*What is being asked*: Return the lines below that contain the word "Hload".

*Data records*:
(** * pptxtojson-demo: a shallow embedding of the slide conversion pipeline

    The development follows the JavaScript sources:
    - [utils.js]      : [base64ArrayBuffer], [getTextByPathList],
                        [angleToDegrees], [toHex], ...
    - [fill.js]       : [getFillType], [getPicFill], [getBgGradientFill],
                        [getSlideBackgroundFill], [getShapeFill], [getSolidFill]
    - [pptxtojson.js] : [processSingleSlide], [processNodesInSlide],
                        [processGroupSpNode], [processSpNode], [genShape],
                        [processPicNode], ...

    JavaScript values are embedded as an inductive type of dynamic values,
    numbers as IEEE 754 binary64 floats (Rocq's primitive floats), exceptions
    and rejected promises as an error monad, [await] as sequencing. *)

From Stdlib Require Import ZArith List String Ascii Lia Bool Floats.
From Stdlib Require Sorting.Permutation Sorting.Sorted.
Import ListNotations.

(* ================================================================= *)
(** * Part 1. [base64ArrayBuffer] (utils.js) *)
(* ================================================================= *)

Module Base64.

Local Open Scope string_scope.
Local Open Scope Z_scope.

(** [const encodings = 'ABC...+/'] *)
Definition encodings : string :=
  "ABCDEFGHIJKLMNOPQRSTUVWXYZabcdefghijklmnopqrstuvwxyz0123456789+/".

(** [encodings[a]]: indexing a string yields a one-character string, and
    [undefined] (printed as such by [+]) outside of it. *)
Definition char_at (a : Z) : string :=
  match String.get (Z.to_nat a) encodings with
  | Some c => String c EmptyString
  | None => "undefined"
  end.

(** [bytes[i]] of a [Uint8Array]: the byte as a number; a read past the end is
    [undefined], which the bit operators take as 0. *)
Definition byte_at (bytes : list Byte.byte) (i : Z) : Z :=
  match nth_error bytes (Z.to_nat i) with
  | Some b => Z.of_N (Byte.to_N b)
  | None => 0
  end.

(** The four characters appended by one turn of the main loop.  All
    intermediate values stay below [2^24], so the 32-bit wrap-around of the
    JavaScript bit operators never applies. *)
Definition quad (bytes : list Byte.byte) (i : Z) : string :=
  let chunk := Z.lor (Z.lor (Z.shiftl (byte_at bytes i) 16)
                            (Z.shiftl (byte_at bytes (i + 1)) 8))
                     (byte_at bytes (i + 2)) in
  let a := Z.shiftr (Z.land chunk 16515072) 18 in
  let b := Z.shiftr (Z.land chunk 258048) 12 in
  let c := Z.shiftr (Z.land chunk 4032) 6 in
  let d := Z.land chunk 63 in
  char_at a ++ char_at b ++ char_at c ++ char_at d.

(** [for (let i = 0; i < mainLength; i = i + 3) { ... base64 += ... }] *)
Fixpoint main_loop (fuel : nat) (bytes : list Byte.byte) (mainLength i : Z)
         (base64 : string) : string :=
  match fuel with
  | O => base64
  | S fuel' =>
      if i <? mainLength
      then main_loop fuel' bytes mainLength (i + 3) (base64 ++ quad bytes i)
      else base64
  end.

Definition base64ArrayBuffer (bytes : list Byte.byte) : string :=
  let byteLength := Z.of_nat (List.length bytes) in
  let byteRemainder := byteLength mod 3 in
  let mainLength := byteLength - byteRemainder in
  let base64 := main_loop (List.length bytes) bytes mainLength 0 "" in
  if byteRemainder =? 1 then
    let chunk := byte_at bytes mainLength in
    let a := Z.shiftr (Z.land chunk 252) 2 in
    let b := Z.shiftl (Z.land chunk 3) 4 in
    base64 ++ char_at a ++ char_at b ++ "=="
  else if byteRemainder =? 2 then
    let chunk := Z.lor (Z.shiftl (byte_at bytes mainLength) 8)
                       (byte_at bytes (mainLength + 1)) in
    let a := Z.shiftr (Z.land chunk 64512) 10 in
    let b := Z.shiftr (Z.land chunk 1008) 4 in
    let c := Z.shiftl (Z.land chunk 15) 2 in
    base64 ++ char_at a ++ char_at b ++ char_at c ++ "="
  else base64.

(** ** RFC 4648, section 4, written from the RFC's words

    "A 24-bit input group is formed by concatenating 3 8-bit input groups.
    These 24 bits are then treated as 4 concatenated 6-bit groups, each of
    which is translated into a single character in the base 64 alphabet."
    The alphabet of Table 1 is given by ranges. *)
Definition rfc_char (v : Z) : ascii :=
  if v <? 26 then ascii_of_nat (Z.to_nat (65 + v))
  else if v <? 52 then ascii_of_nat (Z.to_nat (97 + (v - 26)))
  else if v <? 62 then ascii_of_nat (Z.to_nat (48 + (v - 52)))
  else if v =? 62 then "+"%char
  else "/"%char.

Definition rfc_value (c : ascii) : option Z :=
  let n := Z.of_nat (nat_of_ascii c) in
  if (65 <=? n) && (n <=? 90) then Some (n - 65)
  else if (97 <=? n) && (n <=? 122) then Some (n - 97 + 26)
  else if (48 <=? n) && (n <=? 57) then Some (n - 48 + 52)
  else if n =? 43 then Some 62
  else if n =? 47 then Some 63
  else None.

Definition val (b : Byte.byte) : Z := Z.of_N (Byte.to_N b).

Definition str1 (c : ascii) : string := String c EmptyString.
Definition _base_shared_step `{Net} (X : Tensor) (targets : Targets)
  : Py.result StepOut :=
  let out := base_forward X in
  let logits := fst out in
  let loss := cross_entropy logits targets in
  let top_k_max := Nat.min 5 (size1 logits) in
  do accs <- Metrics.accuracy_at_k logits targets (1, top_k_max)%nat;
  Py.Ok {| logits := logits; feats := snd out; loss := loss;
           acc1 := fst accs; acc5 := snd accs |}.

Definition training_step `{Net} (self : Hparams) (X : Crops) (targets : Targets)
  : Py.result (TrainOut * list Effect) :=
  let X := as_list X in
  check Py.assert (length X =? num_crops self)%nat;
  do outs <- Py.for_each (fun x => _base_shared_step x targets)
               (take (num_large_crops self) X);
  match outs with
  | [] => Py.Raise Py.IndexError
  | _ :: _ =>
      let feats :=
        if multicrop self
        then (map feats outs
                ++ map (forward Backbone) (drop (num_large_crops self) X))%list
        else map feats outs in
      let loss := (Py.sum (map loss outs) / of_nat (num_large_crops self))%Qc in
      let acc1 := (Py.sum (map acc1 outs) / of_nat (num_large_crops self))%Qc in
      let acc5 := (Py.sum (map acc5 outs) / of_nat (num_large_crops self))%Qc in
      let metrics :=
        [("train_class_loss", loss); ("train_acc1", acc1); ("train_acc5", acc5)] in
      let knn_calls :=
        if knn_eval self
        then
          let targets := repeat_targets (num_large_crops self) targets in
          let mask := ne targets (-1) in
          [KnnTrain (detach (select (cat (take (num_large_crops self) feats)) mask))
             (select_targets targets mask)]
        else [] in
      Py.Ok ({| all_logits := map logits outs; all_feats := feats;
                mean_loss := loss; mean_acc1 := acc1; mean_acc5 := acc5 |},
             LogDict metrics (Some true) true :: knn_calls)
  end.
(** C5. When INTERVALS is unset the intervals are [60].  Otherwise the
    value is split at the commas and every element is read by [int()]: the
    list is accepted exactly when every element is, and one malformed
    element raises a [ValueError] that ends the script before [app.run], so
    that the process never serves. *)
Theorem C5_intervals_parsing (environ : gmap string string) :
  (environ !! "INTERVALS" = None → load_INTERVALS environ = Ok [60]) ∧
  (∀ v, environ !! "INTERVALS" = Some v →
     (∀ l, load_INTERVALS environ = Ok l ↔
           Forall2 (λ w n, Py.int w = Ok n) (Py.split "," v) l) ∧
     (∀ w, w ∈ Py.split "," v → malformed w →
        ∃ msg, load_INTERVALS environ = Raise (ValueError msg) ∧
               load_config environ = Raise (ValueError msg) ∧
               main environ = Raise (ValueError msg))).
Proof.
  split; [apply load_INTERVALS_unset|]. intros v Hset.
  rewrite (load_INTERVALS_set _ _ Hset). split.
  - intros l. apply list_map_raising_Ok.
  - intros w Hw [e Hraise]%malformed_raises.
    destruct (list_map_raising_Raise _ _ _ _ Hw Hraise)
      as (e' & Hload & w' & _ & Hw').
    apply int_raises_ValueError in Hw' as [msg ->].
    exists msg. split; [done|].
    rewrite <- (load_INTERVALS_set _ _ Hset) in Hload.
    split; [|by apply main_crashes].
    unfold load_config. by rewrite Hload.
Qed.
Lemma ping_sends_an_envelope_without_payload_witness :
  let o := run ReferenceJSON.JSON_parse connects (new (Config.mk "a" "b" None)) in
  socket_open o = true
  /\ returned (ping o) = true
  /\ subscriptions (final (ping o)) = [].
Proof.
  cbv zeta. split; [vm_compute; reflexivity|].
  destruct (ping_sends_an_envelope_without_payload
              (run ReferenceJSON.JSON_parse connects (new (Config.mk "a" "b" None))))
    as [R [_ [S _]]]; [vm_compute; reflexivity|].
  split; [exact R|]. rewrite S. vm_compute. reflexivity.
Defined.

(** X4.  The callback of [startAutoPing] is guarded: when the interval
    fires on an object that is not connected to an open socket it does
    nothing, when it fires on a connected one it sends exactly the frame
    of one ping; it never throws, it leaves the table alone, and the
    interval stays armed.  [startAutoPing] itself arms one more interval
    at each call, 540000 ms apart unless told otherwise. *)
Theorem auto_ping_is_guarded parse o :
  timers_fresh o ->
  (forall interval,
     let o1 := final (startAutoPing interval o) in
     pending (timerSeq o) (timers o1) = Some AutoPing
     /\ timers o1 = (timers o ++ [(timerSeq o, AutoPing)])%list
     /\ trace o1 = (trace o ++ [SetTimer (timerSeq o) AutoPing
                                  (match interval with Some ms => ms | None => 540000 end)])%list)
  /\ (forall x id state,
        pending id (timers x) = Some AutoPing ->
        let r := step parse (Timer_fires id state) x in
        returned r = true
        /\ timers (final r) = timers x
        /\ subscriptions (final r) = subscriptions x
        /\ (isConnectedToServer x = false -> final r = x)
        /\ (isConnectedToServer x = true ->
            trace (final r)
            = (trace x ++ [SocketSend (frame_of (created "ping" JUndefined x))])%list)).
Proof.
  intros F. split.
  - intros interval. cbv zeta. unfold startAutoPing, modify. fields.
    split; [apply pending_fresh; exact F|]. split; reflexivity.
  - intros x id state P. cbv zeta. cbn [step]. unfold fire, bind, get. rewrite P.
    destruct (isConnectedToServer x) eqn:C.
    + assert (O : socket_open x = true).
      { unfold isConnectedToServer in C. apply andb_true_iff in C. tauto. }
      rewrite ping_open by exact O. fields.
      repeat split; try reflexivity. discriminate.
    + unfold ret. fields. repeat split; try reflexivity. discriminate.
Qed.

Lemma auto_ping_is_guarded_witness :
  let o := final (startAutoPing None (new (Config.mk "a" "b" None))) in
  timers_fresh (new (Config.mk "a" "b" None))
  /\ pending 0 (timers o) = Some AutoPing
  /\ final (step ReferenceJSON.JSON_parse (Timer_fires 0 CONNECTING) o) = o.
Proof.
  cbv zeta.
  assert (F : timers_fresh (new (Config.mk "a" "b" None))) by constructor.
  split; [exact F|].
  destruct (auto_ping_is_guarded ReferenceJSON.JSON_parse
              (new (Config.mk "a" "b" None)) F) as [A B].
  destruct (A None) as [P _]. split; [exact P|].
  destruct (B (final (startAutoPing None (new (Config.mk "a" "b" None)))) 0%nat CONNECTING P)
    as [_ [_ [_ [N _]]]].
  apply N. reflexivity.
Defined.

(** ** [disconnect] *)

Lemma disconnect_eq o :
  disconnect o =
  Return tt
    (set_subscriptions []
       (set_isConnected false
          (match ws o with
           | Some _ => set_ws None (log SocketClose o)
           | None => o
           end))).
Proof. unfold disconnect. monad. destruct (ws o); reflexivity. Qed.

(** X5.  [disconnect()] closes the socket if there is one, forgets it
    and empties the table, and never throws; a second call changes
    nothing more.  Afterwards the object is not connected, the subscribe
    methods throw, and a later connection has nothing to replay. *)
Theorem disconnect_forgets_the_socket_and_the_table parse o :
  let r := disconnect o in
  let o' := final r in
  returned r = true
  /\ (ws o' = None /\ isConnected o' = false /\ subscriptions o' = []
      /\ isConnectedToServer o' = false
      /\ getWebSocketState o' = None /\ (forall href, getWebSocketUrl href o' = None))
  /\ trace o' = (trace o ++ match ws o with Some _ => [SocketClose] | None => [] end)%list
  /\ final (disconnect o') = o'
  /\ (forall epics, throws_containing "not connected" (subscribeToMarketData epics o') = true)
  /\ frames (trace (run parse connects o')) = frames (trace o).
Proof.
  cbv zeta. rewrite disconnect_eq. fields.
  split; [reflexivity|]. split.
  { unfold isConnectedToServer, socket_open, getWebSocketState, getWebSocketUrl.
    destruct (ws o) eqn:W; fields; rewrite ?W; repeat split; intros; reflexivity. }
  split. { destruct (ws o) eqn:W; fields; [reflexivity|]. rewrite app_nil_r. reflexivity. }
  split. { rewrite disconnect_eq. destruct (ws o) eqn:W; fields; rewrite ?W; reflexivity. }
  split.
  { intros epics. rewrite subscribeToMarketData_eq. cbv zeta.
    rewrite send_closed; [reflexivity|].
    unfold socket_open. destruct (ws o) eqn:W; fields; rewrite ?W; reflexivity. }
  match goal with |- context [run parse connects ?x] =>
    destruct (connects_replay parse x) as [E _]; rewrite E end.
  fields. cbn [replay Map_values map]. rewrite app_nil_r.
  destruct (ws o) eqn:W; fields; [|reflexivity].
  rewrite frames_app. cbn. apply app_nil_r.
Qed.

(** ** [connect] and the reconnection timer *)

Lemma connect_eq state o :
  connect state o =
  let base := set_ws (Some (mkWebSocket (streamingUrl o) state))
                (log (NewSocket (streamingUrl o) (handshake (cst o) (securityToken o))) o) in
  Return tt (if state =? 1 then setTimer Opened 0 base
             else setTimer (Backup (timerSeq o)) 10000 (setTimer (Poll 0) 500 base)).
Proof. unfold connect. monad. destruct (state =? 1); reflexivity. Qed.

Lemma reconnect_fires_in parse o id interval state :
  timers_fresh o -> id = timerSeq o ->
  step parse (Timer_fires id state) (setTimer Reconnect interval o) =
  connect state (set_timers (timers o) (S id) (log (SetTimer id Reconnect interval) o)).
Proof.
  intros F ->. cbn [step]. unfold fire. monad. fields.
  rewrite pending_fresh by exact F. unfold expire. fields.
  rewrite without_fresh by exact F. reflexivity.
Qed.

Lemma sockets_app a b : sockets (a ++ b) = (sockets a ++ sockets b)%list.
Proof.
  induction a as [|e a IH]; simpl; auto.
  destruct e; simpl; rewrite ?IH; reflexivity.
Qed.

Lemma sockets_sent l : sockets (map SocketSend l) = [].
Proof. induction l; simpl; auto. Qed.

(** A close while the budget lasts, then the timer it set. *)
Lemma close_then_timer_reconnects parse o state :
  timers_fresh o ->
  reconnectAttempts o < maxReconnectAttempts o ->
  let o2 := final (step parse Socket_close o) in
  let o3 := final (step parse (Timer_fires (timerSeq o) state) o2) in
  pending (timerSeq o) (timers o2) = Some Reconnect
  /\ sockets (trace o3)
     = (sockets (trace o) ++ [(streamingUrl o, handshake (cst o) (securityToken o))])%list
  /\ ws o3 = Some (mkWebSocket (streamingUrl o) state)
  /\ subscriptions o3 = subscriptions o.
Proof.
  intros F L. cbv zeta. rewrite socket_closes_retry by exact L. fields.
  split; [apply pending_fresh; exact F|].
  match goal with |- context [step parse (Timer_fires ?i state) ?x] =>
    change x with
      (setTimer Reconnect (reconnectInterval o)
         (set_reconnectAttempts (incr (reconnectAttempts o))
            (log (Emit "disconnect" NoArg)
               (set_isConnected false (set_readyState CLOSED o)))))
  end.
  rewrite reconnect_fires_in; [|unfold set_readyState; fields; exact F|reflexivity].
  rewrite connect_eq. cbv zeta. unfold set_readyState.
  destruct (state =? 1); fields; (split; [|split; reflexivity]);
    rewrite !sockets_app; cbn; rewrite !app_nil_r; reflexivity.
Qed.

(** X6.  [disconnect()] clears no timer and does not stop the
    reconnection: a reconnection that was pending stays pending, and
    when the close of the socket is delivered after [disconnect()] while
    the budget lasts, the handler schedules a reconnection as after any
    close; the timer then constructs a new socket for the same URL,
    with an empty table. *)
Theorem disconnect_does_not_stop_reconnection parse o state :
  timers_fresh o ->
  reconnectAttempts o < maxReconnectAttempts o ->
  let o1 := final (disconnect o) in
  let o2 := final (step parse Socket_close o1) in
  let o3 := final (step parse (Timer_fires (timerSeq o) state) o2) in
  timers o1 = timers o
  /\ pending (timerSeq o) (timers o2) = Some Reconnect
  /\ sockets (trace o3)
     = (sockets (trace o) ++ [(streamingUrl o, handshake (cst o) (securityToken o))])%list
  /\ ws o3 = Some (mkWebSocket (streamingUrl o) state)
  /\ subscriptions o3 = [].
Proof.
  intros F L. cbv zeta. rewrite disconnect_eq.
  destruct (ws o) eqn:W; fields.
  - set (o1 := set_subscriptions [] (set_isConnected false (set_ws None (log SocketClose o)))).
    pose proof (close_then_timer_reconnects parse o1 state F L) as H. cbv zeta in H.
    change (timerSeq o1) with (timerSeq o) in H. destruct H as [P [S [X T]]].
    split; [reflexivity|]. split; [exact P|]. split; [|split; [exact X|exact T]].
    rewrite S. unfold o1. fields. rewrite sockets_app. cbn. rewrite app_nil_r. reflexivity.
  - set (o1 := set_subscriptions [] (set_isConnected false o)).
    pose proof (close_then_timer_reconnects parse o1 state F L) as H. cbv zeta in H.
    change (timerSeq o1) with (timerSeq o) in H. destruct H as [P [S [X T]]].
    split; [reflexivity|]. split; [exact P|]. split; [|split; [exact X|exact T]].
    rewrite S. reflexivity.
Qed.

Lemma disconnect_does_not_stop_reconnection_witness :
  let o := run ReferenceJSON.JSON_parse connects (new (Config.mk "a" "b" None)) in
  let o3 := final (step ReferenceJSON.JSON_parse (Timer_fires (timerSeq o) CONNECTING)
                     (final (step ReferenceJSON.JSON_parse Socket_close
                               (final (disconnect o))))) in
  timers_fresh o
  /\ reconnectAttempts o < maxReconnectAttempts o
  /\ sockets (trace o3)
     = (sockets (trace o) ++ [(streamingUrl o, handshake (cst o) (securityToken o))])%list.
Proof.
  cbv zeta.
  assert (F : timers_fresh (run ReferenceJSON.JSON_parse connects (new (Config.mk "a" "b" None)))).
  { vm_compute. repeat constructor. }
  assert (L : reconnectAttempts (run ReferenceJSON.JSON_parse connects (new (Config.mk "a" "b" None)))
              < maxReconnectAttempts
                  (run ReferenceJSON.JSON_parse connects (new (Config.mk "a" "b" None)))).
  { vm_compute. reflexivity. }
  split; [exact F|]. split; [exact L|].
  exact (proj1 (proj2 (proj2
    (disconnect_does_not_stop_reconnection ReferenceJSON.JSON_parse _ CONNECTING F L)))).
Defined.

(** X7.  [connect()] calls the constructor of the socket with the
    streaming URL of the object and with the tokens the object holds at
    that moment: after [updateTokens(c, s)] the headers of the next
    handshake carry [c] and [s], whether the caller connects or a
    reconnection that was already pending fires.  [connect()] returns,
    does not close the socket it replaces and leaves [isConnected] as
    it was. *)
Theorem handshake_presents_the_current_tokens parse o c s state :
  let o1 := final (updateTokens c s o) in
  (let r := connect state o1 in
   returned r = true
   /\ sockets (trace (final r))
      = (sockets (trace o) ++ [(streamingUrl o, handshake c s)])%list
   /\ count is_close_of_socket (trace (final r)) = count is_close_of_socket (trace o)
   /\ isConnected (final r) = isConnected o)
  /\ (forall id,
        pending id (timers o) = Some Reconnect ->
        sockets (trace (final (step parse (Timer_fires id state) o1)))
        = (sockets (trace o) ++ [(streamingUrl o, handshake c s)])%list).
Proof.
  cbv zeta. unfold updateTokens, modify. fields. split.
  - rewrite connect_eq. cbv zeta. fields.
    destruct (state =? 1); fields; rewrite !sockets_app, !count_app; cbn;
      rewrite ?app_nil_r, ?Nat.add_0_r; repeat split; reflexivity.
  - intros id P. cbn [step]. unfold fire, bind, get, modify. fields. rewrite P.
    rewrite connect_eq. cbv zeta. fields.
    destruct (state =? 1); fields; rewrite !sockets_app; cbn;
      rewrite ?app_nil_r; reflexivity.
Qed.

(** ** The timers of [connect] *)

(** [fields], and the state of the socket too. *)
Ltac socket :=
  cbn [ws cst securityToken streamingUrl correlationIdCounter reconnectInterval
       maxReconnectAttempts reconnectAttempts isConnected subscriptions listeners
       timers timerSeq trace
       set_ws set_tokens set_correlationIdCounter set_reconnectAttempts
       set_isConnected set_subscriptions set_listeners set_timers set_trace
       log setTimer expire clearTimer reschedule final returned thrown
       socket_open isConnectedToServer readyState address option_map set_readyState
       OPEN CONNECTING CLOSED CLOSING Z.eqb Pos.eqb andb] in *.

*Response area*:
      as (e' & Hload & w' & _ & Hw').
    rewrite <- (load_INTERVALS_set _ _ Hset) in Hload.
    unfold load_config. by rewrite Hload.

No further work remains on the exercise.